Of Montreal – Lady on the Cusp

Recensione del disco “Lady on the Cusp” (Polyvinyl, 2024) degli Of Montreal. A cura di Andrea Vecchio.

Yung Hearts Bleed Free incarna perfettamente lo spirito, tutto anni ’90, che ha contraddistinto i primi dischi degli Of Montreal, la band di Athens, Georgia, che ha cambiato una volta per tutte il modo di suonare indie-rock a livello mondiale, nascendo dalle ceneri della prima, devastante ondata grunge. È un brano dance, trascinante, che nasce e muore lasciando il segno. È un singolo di presentazione in rotazione da qualche settimana. Fa parte del loro nuovo disco, intitolato “Lady on the Cusp” ed appena uscito per Polyvinyl. Gli Of Montreal, negli anni, hanno subito diverse trasformazioni, mimetizzandosi nella viscosità dell’universo pop ma rimanendo sempre in attesa, studiando ed apprendendo novità e sintomi di cambiamenti.

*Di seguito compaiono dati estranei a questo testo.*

Lemma survivors_settled (r : Run) (e : HockeyEvent) :
  PassInv T S r -> e ∈ S ->
  exists t,
    lastWith storedUID (uid e)
      (filter (fun t => cleanKeeps S t = true) (existing r) ++ created r) = Some t
    /\ Clean.needsUpdate t e = false.
Proof.
  intros Hinv He. pose proof Hinv as [Hkeys Hcreated _ Hsettled].
  rewrite lastWith_app. destruct ((Clean.existingEventMap T) !! uid e) as [i|] eqn:Hi.
  - destruct (Hsettled e i He Hi) as (t & Ht & Hneeds).
    assert (lastWith storedUID (uid e) (created r) = None) as ->.
    { apply lastWith_None. intros c Hc Hcu.
      destruct (created_inv r c Hinv Hc) as (e' & He' & Hnew & ->).
      rewrite storedUID_createEvent in Hcu by auto. injection Hcu as Hcu.
      unfold isNew in Hnew. rewrite Hcu in Hnew. congruence. }
    rewrite lastWith_filter by eauto using cleanKeeps_identity.
    rewrite Clean_existingEventMap_eq in Hi.
    destruct (lastWith_same_keys storedUID (uid e) T (existing r) i)
      as [-> _]; [done|done|].
    by exists t.
  - assert (createEvent e ∈ created r) as Hin.
    { rewrite Hcreated. apply list_elem_of_fmap_2, list_elem_of_filter. done. }
    destruct (lastWith storedUID (uid e) (created r)) as [c|] eqn:Hc.
    + exists c. split; [done|].
      apply lastWith_Some in Hc as [Hc Hcu].
      destruct (created_inv r c Hinv Hc) as (e' & He' & _ & ->).
      rewrite storedUID_createEvent in Hcu by auto. injection Hcu as Hcu.
      rewrite (S_functional e' e) by done.
      apply needsUpdate_createEvent; auto.
    + exfalso. rewrite lastWith_None in Hc.
      apply (Hc _ Hin). apply storedUID_createEvent; auto.
Qed.

Lemma survivors_kept (r : Run) (t : CalendarEvent) :
  PassInv T S r ->
  t ∈ filter (fun t => cleanKeeps S t = true) (existing r) ++ created r ->
  Clean.shouldRemove (hockeyEventMap S) t = false.
Proof.
  intros Hinv [[Hkeep _]%list_elem_of_filter|Hc]%elem_of_app.
  - by apply negb_true_iff in Hkeep.
  - destruct (created_inv r t Hinv Hc) as (e & He & _ & ->).
    apply negb_true_iff. apply (cleanKeeps_identity _ e); [done|].
    apply storedUID_createEvent; auto.
Qed.
End CleanRun.

(** A pass in which every source event finds an existing event that needs no
    update changes nothing and counts them all unchanged. *)
Lemma Clean_pass_quiet (emap : gmap string nat) (es : list HockeyEvent)
    (r : Run) :
  (forall e, e ∈ es -> exists j t,
      emap !! uid e = Some j /\ existing r !! j = Some t
      /\ Clean.needsUpdate t e = false) ->
  foldl (Clean.processOne emap) r es
  = mkRun (existing r) (deleted r) (created r)
          (mkResults (added (results r)) (updated (results r))
                     (removed (results r))
                     (unchanged (results r) + length es)
                     (migrated (results r)))
          (log r ++ ((fun e => Unchanged (default O (emap !! uid e)) e) <$> es)).
Proof.
  revert r. induction es as [|e es IH]; intros r H; simpl.
  - rewrite app_nil_r, Nat.add_0_r. by destruct r as [? ? ? [] ?].
  - destruct (H e) as (j & t & Hj & Ht & Hneeds); [left|].
    assert (Clean.processOne emap r e = doUnchanged r j e) as ->.
    { unfold Clean.processOne. by rewrite Hj, Ht, Hneeds. }
    rewrite IH.
    + simpl. rewrite Hj. simpl. rewrite <- app_assoc. simpl.
      do 2 f_equal. lia.
    + intros e' He'. simpl. apply H. by right.
Qed.


Lemma Clean_processEvents_unfold (es : list HockeyEvent)
    (ts : list CalendarEvent) :
  let r := foldl (Clean.processOne (Clean.existingEventMap ts)) (startRun ts) es in
  let gone := removedFrom (Clean.shouldRemove (hockeyEventMap es)) 0 (existing r) in
  Clean.processEvents es ts
  = mkRun (existing r) (deleted r ++ gone) (created r)
          (mkResults (added (results r)) (updated (results r))
                     (removed (results r) + length gone)
                     (unchanged (results r)) (migrated (results r)))
          (log r ++ (Removed <$> gone)).
Proof. intros r gone. unfold Clean.processEvents. apply removal_pass. Qed.

(** ** Idempotence of the clean version *)

Example drill_parsed :
  parseEventBlock_finish
    (mkRaw (Some "a1") (Some "Practice") (Some 1700000000000) None
           (Some "Rink A") (Some "Bring both jerseys")) = Some drill
  /\ parseEventBlock_finish
       (mkRaw (Some "b2") (Some "Practice") (Some 1700000000000) None
              (Some "Rink A") (Some "Full gear")) = Some scrimmage.
Proof. split; vm_compute; reflexivity. Qed.

(** C2, as stated, fails: after a first run on an empty calendar has created
    one event for each of two source events that share an identity, the
    second run updates twice. *)
Lemma idempotence_fails_on_shared_identity :
  let T' := calendarAfter (Clean.processEvents [drill; scrimmage] []) in
  results (Clean.processEvents [drill; scrimmage] T') = mkResults 0 2 0 0 0.
Proof. vm_compute. reflexivity. Qed.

The Gay Parade”, il loro disco più significativo, aprì l’epoca di una produzione frenetica di singoli, dischi, collaborazioni e documentari. La creazione del collettivo musicale Elephant Six, al quale aderirono, tra i più importanti, Neutral Milk Motel e Apples in Stereo, favorì poi il reciproco aiuto tra i gruppi appartenenti a questa scena, fungendo come ambito di condivisione, musicale e non.  C’è chi è fuori e chi è dentro.

Parlando, nei dettagli, di “Lady on the Cusp”, non si può non tener conto di questi aspetti. Di per sé, se fosse preso nel suo personale lasso spazio temporale, risulterebbe, forse, un disco un po’ monotono e senza tiro; ma se lo ascoltiamo considerando il background dal quale scaturisce, brani come Sea Mines that Mr. Gone e Rude Girl on Rotation rappresentano vere e proprie boccate di aria fresca, nella scarsità di idee che contraddistingue la scena indie alternativa mondiale. Kevin Barnes ha avuto il merito di essere frontman, leader e persona carismatica del progetto musicale di cui stiamo parlando, ma allo stesso tempo ha saputo sempre rinnovarsi, nonostante le difficoltà di percorso incontrate negli anni. Come amico e come produttore, si intende.  

New wave, psichedelia, punk ed elettronica sono arrivati di colpo sulle scene mondiali, e gli Of Montreal, grazie a lui, hanno resistito. Poetry surf ci testimonia, per esempio, una perfetta concomitanza spaziotemporale di influenze che altre bands avrebbero reso come un sostanziale impasto deforme. E persino l’iniziale Music hurts the head, tribale e folk, risuona come un grandissimo atto di sperimentazione.

Insomma, o suoni così, o non suoni, per come la vedo io.